Records from a data source
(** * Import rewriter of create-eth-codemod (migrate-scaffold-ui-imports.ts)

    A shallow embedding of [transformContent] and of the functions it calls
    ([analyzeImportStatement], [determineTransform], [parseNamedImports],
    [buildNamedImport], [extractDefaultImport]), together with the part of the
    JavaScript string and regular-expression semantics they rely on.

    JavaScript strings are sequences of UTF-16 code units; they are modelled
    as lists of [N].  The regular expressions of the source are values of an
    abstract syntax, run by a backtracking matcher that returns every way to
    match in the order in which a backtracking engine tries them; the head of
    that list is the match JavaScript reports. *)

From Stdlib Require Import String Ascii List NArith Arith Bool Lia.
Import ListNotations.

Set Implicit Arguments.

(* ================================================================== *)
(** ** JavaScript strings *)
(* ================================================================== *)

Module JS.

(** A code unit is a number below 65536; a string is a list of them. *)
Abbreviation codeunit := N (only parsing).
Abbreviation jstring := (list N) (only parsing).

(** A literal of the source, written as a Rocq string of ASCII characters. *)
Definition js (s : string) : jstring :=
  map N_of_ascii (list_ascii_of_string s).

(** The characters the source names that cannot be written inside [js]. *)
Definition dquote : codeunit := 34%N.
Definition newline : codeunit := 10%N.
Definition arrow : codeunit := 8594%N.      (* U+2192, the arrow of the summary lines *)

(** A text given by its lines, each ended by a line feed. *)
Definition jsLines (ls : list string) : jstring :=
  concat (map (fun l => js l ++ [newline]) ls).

* * *

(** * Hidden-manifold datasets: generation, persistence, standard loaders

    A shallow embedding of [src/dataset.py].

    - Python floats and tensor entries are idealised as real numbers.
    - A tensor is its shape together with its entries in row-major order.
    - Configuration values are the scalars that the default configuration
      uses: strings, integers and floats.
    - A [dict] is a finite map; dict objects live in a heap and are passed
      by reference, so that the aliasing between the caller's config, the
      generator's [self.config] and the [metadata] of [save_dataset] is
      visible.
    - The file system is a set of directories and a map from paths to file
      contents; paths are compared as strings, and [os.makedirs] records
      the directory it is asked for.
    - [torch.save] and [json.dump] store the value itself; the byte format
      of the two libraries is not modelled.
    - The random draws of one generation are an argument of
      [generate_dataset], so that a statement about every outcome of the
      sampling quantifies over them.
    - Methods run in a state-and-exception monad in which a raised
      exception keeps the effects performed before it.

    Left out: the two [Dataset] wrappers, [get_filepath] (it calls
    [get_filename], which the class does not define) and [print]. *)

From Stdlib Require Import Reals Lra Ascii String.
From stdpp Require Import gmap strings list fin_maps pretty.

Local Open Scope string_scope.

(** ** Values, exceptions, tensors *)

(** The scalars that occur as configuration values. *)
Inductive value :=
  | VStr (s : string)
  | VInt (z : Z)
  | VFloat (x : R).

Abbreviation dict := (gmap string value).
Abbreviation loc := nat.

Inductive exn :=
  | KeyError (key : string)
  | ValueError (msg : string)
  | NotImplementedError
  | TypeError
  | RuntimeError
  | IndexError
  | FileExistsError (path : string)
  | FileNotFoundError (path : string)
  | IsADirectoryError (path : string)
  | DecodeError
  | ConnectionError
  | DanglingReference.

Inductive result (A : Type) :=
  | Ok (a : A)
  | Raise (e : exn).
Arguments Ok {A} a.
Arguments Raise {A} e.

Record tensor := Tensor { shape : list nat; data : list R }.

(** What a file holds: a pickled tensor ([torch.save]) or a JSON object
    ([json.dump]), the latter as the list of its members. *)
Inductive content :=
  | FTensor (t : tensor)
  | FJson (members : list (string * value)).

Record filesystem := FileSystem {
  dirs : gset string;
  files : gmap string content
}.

* * *

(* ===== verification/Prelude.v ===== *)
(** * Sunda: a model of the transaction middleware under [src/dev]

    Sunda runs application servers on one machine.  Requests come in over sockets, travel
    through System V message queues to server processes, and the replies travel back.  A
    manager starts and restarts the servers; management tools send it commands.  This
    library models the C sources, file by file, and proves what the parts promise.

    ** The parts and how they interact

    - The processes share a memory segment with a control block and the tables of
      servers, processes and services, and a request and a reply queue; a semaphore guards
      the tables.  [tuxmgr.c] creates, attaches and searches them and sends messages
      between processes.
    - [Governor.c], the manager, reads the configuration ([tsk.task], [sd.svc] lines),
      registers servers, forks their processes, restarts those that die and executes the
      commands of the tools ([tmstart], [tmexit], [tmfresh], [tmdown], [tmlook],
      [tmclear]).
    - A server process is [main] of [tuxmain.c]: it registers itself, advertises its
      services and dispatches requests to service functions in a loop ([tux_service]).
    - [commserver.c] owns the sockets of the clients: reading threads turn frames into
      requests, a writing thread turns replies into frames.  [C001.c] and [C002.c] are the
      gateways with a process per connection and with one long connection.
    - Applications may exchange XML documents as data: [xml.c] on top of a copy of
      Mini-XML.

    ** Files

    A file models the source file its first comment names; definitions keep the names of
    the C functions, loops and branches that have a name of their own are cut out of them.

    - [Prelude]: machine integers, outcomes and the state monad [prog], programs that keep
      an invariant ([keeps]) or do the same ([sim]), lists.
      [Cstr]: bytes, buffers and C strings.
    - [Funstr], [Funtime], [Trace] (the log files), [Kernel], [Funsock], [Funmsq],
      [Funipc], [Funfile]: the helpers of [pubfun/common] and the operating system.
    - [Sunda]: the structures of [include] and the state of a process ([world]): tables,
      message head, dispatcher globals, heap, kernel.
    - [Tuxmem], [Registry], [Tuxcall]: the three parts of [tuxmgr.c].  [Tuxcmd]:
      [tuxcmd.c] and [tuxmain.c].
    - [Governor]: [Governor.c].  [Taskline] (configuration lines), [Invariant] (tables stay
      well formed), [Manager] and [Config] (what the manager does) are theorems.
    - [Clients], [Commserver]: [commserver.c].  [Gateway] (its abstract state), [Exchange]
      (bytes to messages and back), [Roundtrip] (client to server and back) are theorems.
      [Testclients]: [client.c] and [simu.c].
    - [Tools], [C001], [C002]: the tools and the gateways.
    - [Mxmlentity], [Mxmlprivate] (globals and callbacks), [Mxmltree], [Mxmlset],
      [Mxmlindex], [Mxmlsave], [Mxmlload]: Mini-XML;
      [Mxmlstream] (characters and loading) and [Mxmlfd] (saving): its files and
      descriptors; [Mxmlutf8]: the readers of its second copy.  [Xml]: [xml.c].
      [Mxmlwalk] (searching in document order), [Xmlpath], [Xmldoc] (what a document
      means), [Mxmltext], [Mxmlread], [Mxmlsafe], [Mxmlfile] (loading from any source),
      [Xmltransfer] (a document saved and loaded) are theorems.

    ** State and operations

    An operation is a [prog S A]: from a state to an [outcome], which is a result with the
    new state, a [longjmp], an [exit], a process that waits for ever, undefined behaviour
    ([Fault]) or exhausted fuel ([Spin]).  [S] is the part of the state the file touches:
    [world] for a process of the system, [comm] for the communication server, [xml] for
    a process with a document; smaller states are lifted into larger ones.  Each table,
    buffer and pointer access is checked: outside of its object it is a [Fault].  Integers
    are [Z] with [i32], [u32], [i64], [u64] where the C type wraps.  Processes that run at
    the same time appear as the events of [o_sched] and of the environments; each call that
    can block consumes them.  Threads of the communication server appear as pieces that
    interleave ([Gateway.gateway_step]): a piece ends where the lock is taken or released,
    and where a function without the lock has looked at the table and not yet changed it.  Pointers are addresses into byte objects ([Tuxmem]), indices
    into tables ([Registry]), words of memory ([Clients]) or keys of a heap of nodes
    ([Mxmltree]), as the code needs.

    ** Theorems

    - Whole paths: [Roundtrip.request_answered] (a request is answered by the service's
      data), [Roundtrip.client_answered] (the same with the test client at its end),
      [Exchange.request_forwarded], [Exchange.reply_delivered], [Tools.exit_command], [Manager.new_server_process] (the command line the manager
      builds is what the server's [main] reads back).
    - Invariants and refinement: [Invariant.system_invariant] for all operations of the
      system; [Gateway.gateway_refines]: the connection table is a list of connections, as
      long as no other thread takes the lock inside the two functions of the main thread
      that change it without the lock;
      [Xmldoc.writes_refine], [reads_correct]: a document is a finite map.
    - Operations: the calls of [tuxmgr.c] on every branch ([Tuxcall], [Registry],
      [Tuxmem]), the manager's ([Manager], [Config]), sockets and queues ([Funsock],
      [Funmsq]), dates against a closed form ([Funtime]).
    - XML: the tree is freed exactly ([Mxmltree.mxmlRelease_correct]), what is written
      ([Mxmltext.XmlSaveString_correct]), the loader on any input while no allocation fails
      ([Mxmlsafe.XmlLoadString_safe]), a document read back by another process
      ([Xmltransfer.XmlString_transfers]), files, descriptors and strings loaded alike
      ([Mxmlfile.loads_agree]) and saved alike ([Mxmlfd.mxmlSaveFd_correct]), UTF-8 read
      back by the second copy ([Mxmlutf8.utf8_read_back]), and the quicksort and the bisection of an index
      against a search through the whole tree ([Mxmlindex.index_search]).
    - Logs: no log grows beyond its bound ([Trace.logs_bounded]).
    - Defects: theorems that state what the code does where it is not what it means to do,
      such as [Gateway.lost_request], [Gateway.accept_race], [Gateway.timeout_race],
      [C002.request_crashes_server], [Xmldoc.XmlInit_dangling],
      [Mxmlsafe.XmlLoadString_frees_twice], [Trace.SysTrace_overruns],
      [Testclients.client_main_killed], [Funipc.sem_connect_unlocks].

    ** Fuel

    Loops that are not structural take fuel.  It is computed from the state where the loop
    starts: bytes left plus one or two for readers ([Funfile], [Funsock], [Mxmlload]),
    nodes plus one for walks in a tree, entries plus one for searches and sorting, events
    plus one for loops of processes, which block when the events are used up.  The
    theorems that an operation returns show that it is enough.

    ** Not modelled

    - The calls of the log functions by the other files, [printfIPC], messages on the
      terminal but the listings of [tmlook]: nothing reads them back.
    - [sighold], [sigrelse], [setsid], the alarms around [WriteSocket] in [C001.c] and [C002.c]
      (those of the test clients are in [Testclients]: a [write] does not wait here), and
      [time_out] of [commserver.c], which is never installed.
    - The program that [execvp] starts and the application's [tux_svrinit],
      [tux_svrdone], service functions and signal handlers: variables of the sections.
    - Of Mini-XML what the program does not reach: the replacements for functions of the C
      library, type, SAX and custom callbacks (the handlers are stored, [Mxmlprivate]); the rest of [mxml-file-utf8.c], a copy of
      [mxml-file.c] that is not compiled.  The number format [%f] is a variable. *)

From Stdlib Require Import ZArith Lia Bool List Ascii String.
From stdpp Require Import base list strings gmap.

Exercise:
Return each line among the entries that holds the word "scalars".

Response to the task:
    - Configuration values are the scalars that the default configuration
(** The scalars that occur as configuration values. *)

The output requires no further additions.